Doctor of Philosophy


Health Education

First Advisor

Ogletree, Roberta


ABSTRACT Lifestyle factors related to overweight, obesity, and Type 2 diabetes are currently in the forefront of health issues affecting children and adolescents. Schools have been considered important venues for disseminating health education and promotion programs. Some investigators, however, contend that school-based programs have only seen modest success over the last two decades. Typically short-term, school-based interventions do not address program sustainability or larger social issues such as socioeconomic status (SES). A growing body of literature suggests there is value in collaborative efforts between university researchers and communities as these relationships can help build the capacity of the school and community.

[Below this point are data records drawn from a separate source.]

(** * ButtonModel (notebooks/agentpy_button_network.ipynb)

    A shallow embedding of the notebook's [ButtonModel] class together with
    the library calls it makes (Python arithmetic, networkx's [Graph] and
    [connected_components], agentpy's [AgentList.random] and the
    setup / update / step schedule of [Model.run]).

    The libraries are those the notebook was written for (agentpy 0.1,
    networkx 2): [ap.Network(model)] wraps an undirected [networkx.Graph],
    [AgentList.random(n)] samples without replacement, and
    [connected_components] runs one breadth-first search per cluster.

    Integers are unbounded ([Z]); a [float] is a binary64 number of
    [SpecFloat], so the loop bound [int(n * speed)] is computed bit for
    bit. The two recorded ratios are kept as exact rationals. The random
    generator is a function from the index of a draw to its outcome, so
    that "for every sequence of draws" is "for every generator". *)

From Stdlib Require Import ZArith QArith Qround Lia SpecFloat.
From stdpp Require Import base option list relations gmap sets.

Local Open Scope Z_scope.

(** ** Python values and arithmetic *)

Module Py.

(** The exceptions the modelled calls can raise. *)
Inductive exn := ValueError | OverflowError | ZeroDivisionError.

Inductive result (A : Type) :=
| Ok (a : A)
| Raise (e : exn).
Arguments Ok {A} a.
Arguments Raise {A} e.

Definition bind {A B} (x : result A) (f : A -> result B) : result B :=
  match x with
  | Ok a => f a
  | Raise e => Raise e
  end.

(** A parameter value is an [int] (unbounded) or a [float] (binary64). *)
Inductive number :=
| Int (z : Z)
| Float (f : spec_float).

Definition prec : Z := 53.
Definition emax : Z := 1024.

(** [float(z)] as done by the mixed product [int * float]: the nearest
    binary64 (ties to even), [OverflowError] when [z] is out of range. *)
Definition float_of_int (z : Z) : result spec_float :=
  match binary_normalize prec emax z 0 false with
  | S754_infinity _ => Raise OverflowError
  | f => Ok f
  end.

The Coordinated School Health Program (CSHP) model was developed as a mechanism to build the organizational capacity of schools to facilitate, integrate and sustain health education and promotion efforts to improve the health of youth in our nation. The purpose of the current study was to assess a mid-western middle school's capacity to sustain a previously implemented Type 2 diabetes prevention program. An instrumental case study design was utilized. A total of 19 interviews were conducted. Additionally, observations and documents related to school policies and procedures were reviewed. The four infrastructures of the CSHP framework were used as predetermined categories into which data were coded. This study found that there was potential for the school to sustain the Type 2 diabetes program within the framework of the CSHP Model. The school already had in place five of the eight CSHP components. The three remaining components could be implemented if several issues were addressed. First, there were many myths and misconceptions regarding the purpose and costs of a CSHP. Education for district administrators, school faculty and staff, as well as the community, would be vital. Concerns regarding personnel to implement a CSHP were expressed. A dedicated health course would also need to be implemented. When planning health related interventions that will be implemented in school-based settings researchers should seriously consider implementing a CSHP prior to employing their short-term programs. If programs can be planned with sustainability in mind, there is potential for greater health outcomes for school-aged children and adolescents.